もう一度言っておくと、灯夏と美琴は親友だ。美琴が灯夏へビリビリしてもそれは俗に言う愛情のムチなのだ……多分。
「そ、それで。どうしてアンタの兄がミラノの裏社会と密接な関係を持っているわけ?もしかして、実は灯夏はミラノにあるとあるマフィア一家の娘でマフィアなんか嫌よこんなお家出て行ってやる!!的な過去を持っているとか!?」
「うふふ、中々素敵な妄想ですけど残念ながら私は生まれも育ちもおコメのおいしい日本っ子ですわ。まぁ、私のお兄ちゃんはいうなれば傭兵……みたいなものなのです、世界各国を渡り歩き風の向くまま気の向くまま。まるで飼い慣らせない猫のような人なんですよ」
美琴はとりあえず黙って灯夏の話を聞くことにした、というよりはどうコメントしていいか分からないのだ。一人っ子の美琴にとって兄なんてどのようななのか想像もつかない、それになにより灯夏の口から傭兵なんて物騒な単語が飛び出したのが驚きだった。
灯夏は美琴を見ずにただ横に設置された窓の外に広がる彼女の兄が居るだろう世界を見つめ、
「あの人はいつのまにか私の前からいなくなっていた、パパやママに聞いても何も答えてくれない。私はあの人に会いたい。私はもう一度話しをしたいなんで私の前から消えてしまったのか、どうして傭兵になってしまったのか。どうして……」
魔術なんてものに触れてしまったのか、最後に灯夏は美琴にも自分にも聞こえないような大きさの声でぽつりと呟くと座席のリクライニングを倒しそのまま眠ってしまった。美琴は自分に背を向けそのまま眠ってしまった幼い親友を一人静かに見つめると、優しく彼女の背中に手を置いてもう誰にも聞こえないだろう言葉を目の前の親友へ送った。

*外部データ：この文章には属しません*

Lemma resend_sent_again form w :
  ∃ pk w',
    Form_send_confirmation_bare (set_confirm_sent false form) w
      = (STATUS_CONFIRMATION_SENT, w') ∧
    forms w' = <[pk := set_id (Some pk) (set_confirm_sent true form)]> (forms w) ∧
    (∀ pk0, form_id form = Some pk0 → pk = pk0) ∧
    (∃ m, outbox w' = (outbox w ++ [m])%list ∧ mail_to m = form_email form ∧
          ∃ link, mail_body m = ConfirmationMail link) ∧
    hostnames w' = hostnames w ∧ first_submissions w' = first_submissions w ∧
    submissions w' = submissions w ∧ unconfirming w' = unconfirming w ∧
    trace w' = trace w.
Proof.
  unfold Form_send_confirmation_bare. cbn [form_confirm_sent set_confirm_sent].
  destruct (DB_commit _ _) as [form' w1] eqn:Hcommit.
  apply DB_commit_spec in Hcommit as (pk & -> & -> & Hpk). simpl in Hpk.
  exists pk. eexists. split; [done|]. simpl. split; [done|]. split.
  { intros pk0 Hid. rewrite Hid in Hpk. congruence. }
  split; [|done]. eexists. split; [done|]. split; [done|]. by eexists.
Qed.

(** An address on the provider's bounce list is not mailed again.  With the
    captcha passed and a bounce with a reason listed for the address, the
    resend answers 200 and passes the provider's reason on; it looks up no
    form, sends no mail and changes no store, whether or not the request
    names a host. *)
Theorem resend_confirmation_bounced email request w calls reason :
  verify_captcha (list_to_map (req_form request)) request = true →
  bounce_reason email = Some reason →
  ∃ r w',
    resend_confirmation email request w calls
      = (Reply_response r, w', (calls ++ [Bounces_get email])%list) ∧
    status_code r = 200 ∧ stores w' = stores w ∧
    trace w' = (trace w ++ [Captcha_check])%list ∧
    match body r with
    | Json obj => ("reason", reason) ∈ obj
    | Page _ _ text => ∃ a b, text = a +:+ reason +:+ b
    | _ => False
    end.
Proof.
  intros Hcaptcha Hbounce. unfold resend_confirmation.
  rewrite Hcaptcha, Hbounce.
  destruct (req_wants_json request); eexists _, _; (split; [done|]);
    (split; [done|]); (split; [done|]); (split; [done|]); simpl.
  - apply list_elem_of_In. simpl. tauto.
  - eexists ("We encountered an error when trying to deliver the confirmation message to <b>" +:+ email +:+ "</b> at the first time we tried. For spam reasons, we will not try again until we are sure the problem is fixed. Here's the reason:</p><p><center><i>"), _.
    by rewrite !append_assoc.
Qed.

(** What a resend can do, whatever the request.  It never touches the host
    nonces, the pending payloads, the archive or the session marker; it
    asks the provider at most for the bounces of the address in the URL;
    and if the outbox changed, then the captcha had passed, the provider
    listed no bounce with a reason, and the one new message is a
    confirmation mail to the address of a stored form whose hash is that of
    the address and the host named in the request. *)
Theorem resend_confirmation_effects email request w calls :
  let '(reply, w', calls') := resend_confirmation email request w calls in
  hostnames w' = hostnames w ∧ first_submissions w' = first_submissions w ∧
  submissions w' = submissions w ∧ unconfirming w' = unconfirming w ∧
  (calls' = calls ∨ calls' = (calls ++ [Bounces_get email])%list) ∧
  (stores w' = stores w ∨
   verify_captcha (list_to_map (req_form request)) request = true ∧
   bounce_reason email = None ∧
   ∃ host pk form m,
     form_get "host" request = Some host ∧
     forms w !! pk = Some form ∧ form_hash form = Some (HASH email host) ∧
     outbox w' = (outbox w ++ [m])%list ∧ mail_to m = form_email form ∧
     ∃ link, mail_body m = ConfirmationMail link).
Proof.
  unfold resend_confirmation.
  destruct (verify_captcha _ _) eqn:Hcaptcha; [|by repeat split; auto].
  destruct (bounce_reason email) as [reason|] eqn:Hbounce.
  { destruct (req_wants_json request); by repeat split; auto. }
  destruct (form_get "host" request) as [host|] eqn:Hhost; [|by repeat split; auto].
  unfold Form_query_by_hash.
  destruct (snd <$> head _) as [form|] eqn:Hform.
  2: { destruct (req_wants_json request); by repeat split; auto. }
  apply query_by_hash_Some in Hform as (pk & Hrow & Hhash). simpl in Hrow.
  destruct (resend_sent_again form
              (with_event (Query_hash (HASH email host)) (with_event Captcha_check w)))
    as (pk' & w' & -> & _ & _ & (m & Hout & Hto & Hbody) & Hh & Hf & Hs & Hu & _).
  assert (∀ reply : Reply,
    hostnames w' = hostnames w ∧ first_submissions w' = first_submissions w ∧
    submissions w' = submissions w ∧ unconfirming w' = unconfirming w ∧
    ((calls ++ [Bounces_get email])%list = calls ∨
     (calls ++ [Bounces_get email])%list = (calls ++ [Bounces_get email])%list) ∧
    (stores w' = stores w ∨
     true = true ∧ @None string = None ∧
     ∃ host0 pk0 form0 m,
       Some host = Some host0 ∧
       forms w !! pk0 = Some form0 ∧ form_hash form0 = Some (HASH email host0) ∧
       outbox w' = (outbox w ++ [m])%list ∧ mail_to m = form_email form0 ∧
       ∃ link, mail_body m = ConfirmationMail link)) as Hgoal.
  { intros _. repeat split; try done; [by right|]. right.
    split; [done|]. split; [done|]. exists host, pk, form, m.
    split; [done|]. split; [done|]. split; [done|]. split; [exact Hout|].
    split; [exact Hto|exact Hbody]. }
  destruct (req_wants_json request); apply Hgoal; exact (Reply_abort 0).
Qed.

Lemma resend_confirmation_found email request w calls host pk form :
  verify_captcha (list_to_map (req_form request)) request = true →
  bounce_reason email = None →
  form_get "host" request = Some host →
  (Form_query_by_hash (HASH email host) w).1 = Some form →
  form_id form = Some pk →
  ∃ w',
    resend_confirmation email request w calls
      = (Reply_response
           (if req_wants_json request
            then jsonify [("success", "confirmation email sent")]
            else Response_mk 200 (ConfirmationSentPage email host false)),
         w', (calls ++ [Bounces_get email])%list) ∧
    (∃ m, outbox w' = (outbox w ++ [m])%list ∧ mail_to m = form_email form ∧
          ∃ link, mail_body m = ConfirmationMail link) ∧
    forms w' = <[pk := set_confirm_sent true form]> (forms w).
Proof.
  intros Hcaptcha Hbounce Hhost Hform Hid. unfold resend_confirmation.
  rewrite Hcaptcha, Hbounce, Hhost.
  unfold Form_query_by_hash in *. simpl in Hform.
  cbn [forms with_event]. rewrite Hform.
  destruct (resend_sent_again form
              (with_event (Query_hash (HASH email host)) (with_event Captcha_check w)))
    as (pk' & w' & -> & Hforms & Hpk & Hout & _).
  rewrite (Hpk pk Hid), set_id_same in Hforms by done.
  exists w'. by destruct (req_wants_json request).
Qed.


(** From a first submission to the resend.  A submission to an email
    target that reaches the admission stage with a form that is neither
    confirmed nor has had a confirmation sent mails the confirmation; a
    resend for the lower-cased address and the same host that passes the
    captcha, with no bounce listed, then finds that form and mails a
    confirmation to the same address a second time, and leaves the Form
    table as the submission left it. *)
Theorem send_then_resend email_or_string request again w calls host referrer
    form email w1 :
  reaches_admission email_or_string request w host referrer form email w1 →
  IS_VALID_EMAIL email_or_string = true →
  form_confirmed form = false → form_confirm_sent form = false →
  db_consistent (forms w) → hash_unique (forms w) →
  verify_captcha (list_to_map (req_form again)) again = true →
  bounce_reason email = None →
  form_get "host" again = Some host →
  ∃ first w2 r w3 second,
    (send email_or_string request w).2 = w2 ∧
    outbox w2 = (outbox w ++ [first])%list ∧ mail_to first = form_email form ∧
    resend_confirmation email again w2 calls
      = (Reply_response r, w3, (calls ++ [Bounces_get email])%list) ∧
    status_code r = 200 ∧
    outbox w3 = (outbox w2 ++ [second])%list ∧
    mail_to second = mail_to first ∧
    (∃ link, mail_body second = ConfirmationMail link) ∧
    forms w3 = forms w2.
Proof.
  intros Hreach Hvalid Hunconfirmed Hsent Hcons Huniq Hcaptcha Hbounce Hfield.
  pose proof (send_late _ _ _ _ _ _ _ _ Hreach) as Hsend.
  destruct Hreach as [[Hpost Horigin] Hform].
  pose proof (send_form_quiet _ _ _ _ _ _ Hform) as (Ho & _).
  assert (host ≠ EmptyString) as Hhost by by eapply send_origin_nonempty.
  destruct (send_form_persisted _ _ _ _ _ _ _ Hhost Hcons Huniq Hform)
    as (pk & Hid & Hrow & Hrest & _ & _ & Hpath).
  rewrite Hvalid in Hpath. destruct Hpath as (-> & Hhash & Hothers).
  unfold send_dispatch in Hsend. rewrite Hunconfirmed in Hsend.
  unfold Form_send_confirmation, DB_commit in Hsend.
  rewrite Hsent in Hsend. cbn [form_id set_confirm_sent] in Hsend.
  rewrite Hid in Hsend. cbn [form_id set_confirm_sent] in Hsend.
  rewrite Hid in Hsend. rewrite Hsend. clear Hsend. cbn [snd].
  set (w2 := with_first_submission _ _ _).
  assert (forms w2 = <[pk := set_confirm_sent true form]> (forms w1)) as Hforms2
    by done.
  assert ((Form_query_by_hash (HASH (Py.lower email_or_string) host) w2).1
            = Some (set_confirm_sent true form)) as Hquery.
  { unfold Form_query_by_hash. cbn [fst]. rewrite Hforms2.
    apply (query_by_hash_found _ _ pk).
    - apply lookup_insert_eq.
    - done.
    - intros pk' form' Hne. rewrite lookup_insert_ne by done.
      rewrite Hrest by done. by apply Hothers. }
  destruct (resend_confirmation_found (Py.lower email_or_string) again w2 calls
              host pk (set_confirm_sent true form))
    as (w3 & Hrun & (second & Hout3 & Hto3 & Hbody3) & Hforms3); try done.
  eexists _, w2, _, w3, second. split; [done|].
  split; [by rewrite <- Ho|]. split; [done|]. split; [exact Hrun|].
  split; [by destruct (req_wants_json again)|].
  split; [exact Hout3|]. split; [exact Hto3|]. split; [exact Hbody3|].
  rewrite Hforms3, Hforms2. apply insert_id. apply lookup_insert_eq.
Qed.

「大丈夫よ灯夏、なんとかなるってかなりいい加減で投げやりな言葉だけどさアンタみたいにイイ奴の兄さんがアンタ程イイ奴を何の理由もなくほったらかしにしとくはずないじゃない。きっとさ何か理由があったのよ、アンタが言った……魔術ってのがどんなものか知らないけどさ。私も手伝うよアンタが今まで背負ってきたものがどんなに重いものなのか分からないけど、アンタは一人じゃないんだからね」
彼女は音も無く座席から立ち上げりどこかへと歩いていった、誰だって自分の泣き顔を見られたら思いっきり泣けないだろうから。
そして美琴は最後に思い出したように呟いた。
「ていうかなんで修道女が傭兵を雇ってたのよ?」
灯夏の様子では兄には会えなかったようだがどうやらその雇い主である修道女には会ったようだ、とりあえず帰ったら灯夏からその話を聞きだそうと胸の中で誓いつつ美琴はあてのない散歩を始めたのだった。
いろんな要素が欲しくてこんな妹になりました。